__About this task__
Exactly the lines from the one holding "abortMigrAcksToWait : Z;" through the final line of the data are wanted, copied as written.

__The data__
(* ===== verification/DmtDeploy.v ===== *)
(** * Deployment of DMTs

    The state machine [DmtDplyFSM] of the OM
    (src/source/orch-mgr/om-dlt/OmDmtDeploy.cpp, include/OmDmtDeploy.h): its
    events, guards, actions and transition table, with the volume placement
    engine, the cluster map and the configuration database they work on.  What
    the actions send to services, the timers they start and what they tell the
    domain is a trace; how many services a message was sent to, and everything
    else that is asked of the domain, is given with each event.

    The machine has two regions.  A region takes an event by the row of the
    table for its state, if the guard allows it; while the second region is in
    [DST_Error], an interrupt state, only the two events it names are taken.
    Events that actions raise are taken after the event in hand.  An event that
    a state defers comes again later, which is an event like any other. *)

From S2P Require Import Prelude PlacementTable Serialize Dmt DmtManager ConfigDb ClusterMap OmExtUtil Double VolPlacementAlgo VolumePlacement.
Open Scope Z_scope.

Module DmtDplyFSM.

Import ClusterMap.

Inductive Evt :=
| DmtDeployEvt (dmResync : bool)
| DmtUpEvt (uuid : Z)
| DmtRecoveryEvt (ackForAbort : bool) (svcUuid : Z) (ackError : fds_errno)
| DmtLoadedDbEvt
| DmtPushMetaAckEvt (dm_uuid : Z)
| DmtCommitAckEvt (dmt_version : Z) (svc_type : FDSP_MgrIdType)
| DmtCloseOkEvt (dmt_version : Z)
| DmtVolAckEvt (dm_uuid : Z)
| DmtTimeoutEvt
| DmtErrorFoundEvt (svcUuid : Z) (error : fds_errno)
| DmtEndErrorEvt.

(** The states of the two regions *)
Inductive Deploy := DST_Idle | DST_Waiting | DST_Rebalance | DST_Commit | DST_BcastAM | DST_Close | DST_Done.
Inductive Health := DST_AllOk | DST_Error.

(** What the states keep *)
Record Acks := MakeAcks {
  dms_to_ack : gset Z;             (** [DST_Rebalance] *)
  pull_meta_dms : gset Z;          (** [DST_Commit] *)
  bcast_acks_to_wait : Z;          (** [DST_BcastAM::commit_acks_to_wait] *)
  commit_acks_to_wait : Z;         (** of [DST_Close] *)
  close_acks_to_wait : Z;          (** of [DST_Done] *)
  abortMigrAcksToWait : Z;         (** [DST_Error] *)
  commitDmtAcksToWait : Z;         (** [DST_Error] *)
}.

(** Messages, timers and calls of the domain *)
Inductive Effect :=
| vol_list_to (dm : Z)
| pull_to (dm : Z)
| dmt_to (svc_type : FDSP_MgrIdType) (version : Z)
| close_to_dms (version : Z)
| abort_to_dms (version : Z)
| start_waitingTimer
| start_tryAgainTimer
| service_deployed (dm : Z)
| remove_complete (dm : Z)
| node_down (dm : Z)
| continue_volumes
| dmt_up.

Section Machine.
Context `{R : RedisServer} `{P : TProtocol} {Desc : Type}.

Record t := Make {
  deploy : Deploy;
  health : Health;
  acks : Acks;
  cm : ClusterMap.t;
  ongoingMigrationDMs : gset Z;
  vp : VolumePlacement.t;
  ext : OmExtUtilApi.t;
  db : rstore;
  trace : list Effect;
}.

__Response area__
  abortMigrAcksToWait : Z;         (** [DST_Error] *)
  commitDmtAcksToWait : Z;         (** [DST_Error] *)
}.

(** Messages, timers and calls of the domain *)
Inductive Effect :=
| vol_list_to (dm : Z)
| pull_to (dm : Z)
| dmt_to (svc_type : FDSP_MgrIdType) (version : Z)
| close_to_dms (version : Z)
| abort_to_dms (version : Z)
| start_waitingTimer
| start_tryAgainTimer
| service_deployed (dm : Z)
| remove_complete (dm : Z)
| node_down (dm : Z)
| continue_volumes
| dmt_up.

Section Machine.
Context `{R : RedisServer} `{P : TProtocol} {Desc : Type}.

Record t := Make {
  deploy : Deploy;
  health : Health;
  acks : Acks;
  cm : ClusterMap.t;
  ongoingMigrationDMs : gset Z;
  vp : VolumePlacement.t;
  ext : OmExtUtilApi.t;
  db : rstore;
  trace : list Effect;
}.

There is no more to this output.